• WORK INSTRUCTION: Going down the data below, set down exactly the line with "if String.prefix pat s" and each line after it through the line with "0xC0-0xDE (but 0xD7) change. *)"; no other lines.

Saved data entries
────────────────
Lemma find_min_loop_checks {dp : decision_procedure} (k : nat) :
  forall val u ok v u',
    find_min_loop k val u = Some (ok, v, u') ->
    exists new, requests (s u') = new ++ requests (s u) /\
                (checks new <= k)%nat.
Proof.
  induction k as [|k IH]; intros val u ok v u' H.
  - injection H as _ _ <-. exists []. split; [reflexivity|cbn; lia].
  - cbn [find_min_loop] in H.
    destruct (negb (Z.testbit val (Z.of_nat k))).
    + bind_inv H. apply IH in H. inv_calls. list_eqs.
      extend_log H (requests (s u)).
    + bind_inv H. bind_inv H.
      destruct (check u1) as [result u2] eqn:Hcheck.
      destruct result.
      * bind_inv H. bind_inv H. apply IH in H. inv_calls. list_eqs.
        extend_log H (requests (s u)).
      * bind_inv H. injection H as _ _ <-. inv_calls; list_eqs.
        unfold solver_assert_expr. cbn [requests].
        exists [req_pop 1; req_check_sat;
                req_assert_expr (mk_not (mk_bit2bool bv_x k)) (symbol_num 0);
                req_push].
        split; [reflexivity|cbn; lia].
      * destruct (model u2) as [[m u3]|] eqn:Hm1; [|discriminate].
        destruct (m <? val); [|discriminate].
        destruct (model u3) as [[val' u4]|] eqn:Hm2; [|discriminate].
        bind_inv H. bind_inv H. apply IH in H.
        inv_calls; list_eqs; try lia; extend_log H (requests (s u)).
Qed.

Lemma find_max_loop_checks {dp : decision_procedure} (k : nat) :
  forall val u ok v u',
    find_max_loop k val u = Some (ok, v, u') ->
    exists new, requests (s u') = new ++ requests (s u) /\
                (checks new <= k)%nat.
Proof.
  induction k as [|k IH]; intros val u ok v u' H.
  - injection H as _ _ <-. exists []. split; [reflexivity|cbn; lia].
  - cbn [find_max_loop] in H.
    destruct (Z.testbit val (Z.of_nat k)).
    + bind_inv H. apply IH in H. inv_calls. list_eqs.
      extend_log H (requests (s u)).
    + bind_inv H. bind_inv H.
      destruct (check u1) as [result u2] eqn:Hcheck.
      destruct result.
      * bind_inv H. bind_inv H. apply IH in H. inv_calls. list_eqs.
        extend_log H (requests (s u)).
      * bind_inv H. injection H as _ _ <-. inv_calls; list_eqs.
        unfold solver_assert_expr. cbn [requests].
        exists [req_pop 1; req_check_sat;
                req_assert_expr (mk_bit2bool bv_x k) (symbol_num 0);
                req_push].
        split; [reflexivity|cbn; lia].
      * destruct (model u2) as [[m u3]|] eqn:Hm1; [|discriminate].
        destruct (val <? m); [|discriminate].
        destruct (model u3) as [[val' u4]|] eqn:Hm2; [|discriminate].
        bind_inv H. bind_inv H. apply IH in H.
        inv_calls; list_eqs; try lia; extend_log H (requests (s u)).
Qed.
────────────────
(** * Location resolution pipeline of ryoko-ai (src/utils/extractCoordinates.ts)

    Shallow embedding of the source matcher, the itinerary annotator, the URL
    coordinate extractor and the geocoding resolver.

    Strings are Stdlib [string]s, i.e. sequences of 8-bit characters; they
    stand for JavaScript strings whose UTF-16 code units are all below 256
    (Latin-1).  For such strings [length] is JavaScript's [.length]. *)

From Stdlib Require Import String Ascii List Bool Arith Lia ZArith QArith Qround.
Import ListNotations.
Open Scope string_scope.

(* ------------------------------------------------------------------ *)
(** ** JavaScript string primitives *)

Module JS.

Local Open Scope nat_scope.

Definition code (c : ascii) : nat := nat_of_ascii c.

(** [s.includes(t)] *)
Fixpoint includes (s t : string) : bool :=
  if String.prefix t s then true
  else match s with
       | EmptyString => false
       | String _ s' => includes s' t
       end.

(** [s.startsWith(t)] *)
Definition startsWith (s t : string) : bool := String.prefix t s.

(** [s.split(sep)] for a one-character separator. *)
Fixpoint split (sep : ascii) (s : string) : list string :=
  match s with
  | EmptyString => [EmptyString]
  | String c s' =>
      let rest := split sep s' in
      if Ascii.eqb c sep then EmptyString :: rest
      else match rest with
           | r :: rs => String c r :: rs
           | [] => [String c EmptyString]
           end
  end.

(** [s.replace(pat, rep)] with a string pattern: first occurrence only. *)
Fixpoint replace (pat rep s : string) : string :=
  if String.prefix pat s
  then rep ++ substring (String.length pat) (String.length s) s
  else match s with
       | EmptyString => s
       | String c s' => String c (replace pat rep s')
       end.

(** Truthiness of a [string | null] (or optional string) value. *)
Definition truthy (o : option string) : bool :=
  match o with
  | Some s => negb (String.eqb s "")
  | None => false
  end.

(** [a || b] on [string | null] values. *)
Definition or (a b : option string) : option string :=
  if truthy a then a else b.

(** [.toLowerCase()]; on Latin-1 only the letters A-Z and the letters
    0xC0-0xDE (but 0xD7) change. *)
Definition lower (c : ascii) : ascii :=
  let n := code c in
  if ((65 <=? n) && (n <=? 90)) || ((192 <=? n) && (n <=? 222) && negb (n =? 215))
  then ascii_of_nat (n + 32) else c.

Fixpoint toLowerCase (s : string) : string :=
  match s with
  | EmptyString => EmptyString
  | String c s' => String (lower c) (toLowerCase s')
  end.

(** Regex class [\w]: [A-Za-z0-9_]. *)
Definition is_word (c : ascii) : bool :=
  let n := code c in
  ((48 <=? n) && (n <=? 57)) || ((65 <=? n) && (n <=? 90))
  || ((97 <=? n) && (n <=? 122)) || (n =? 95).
────────────────
• EXERCISE RESULT:
  if String.prefix pat s
  then rep ++ substring (String.length pat) (String.length s) s
  else match s with
       | EmptyString => s
       | String c s' => String c (replace pat rep s')
       end.

(** Truthiness of a [string | null] (or optional string) value. *)
Definition truthy (o : option string) : bool :=
  match o with
  | Some s => negb (String.eqb s "")
  | None => false
  end.

(** [a || b] on [string | null] values. *)
Definition or (a b : option string) : option string :=
  if truthy a then a else b.

(** [.toLowerCase()]; on Latin-1 only the letters A-Z and the letters
    0xC0-0xDE (but 0xD7) change. *)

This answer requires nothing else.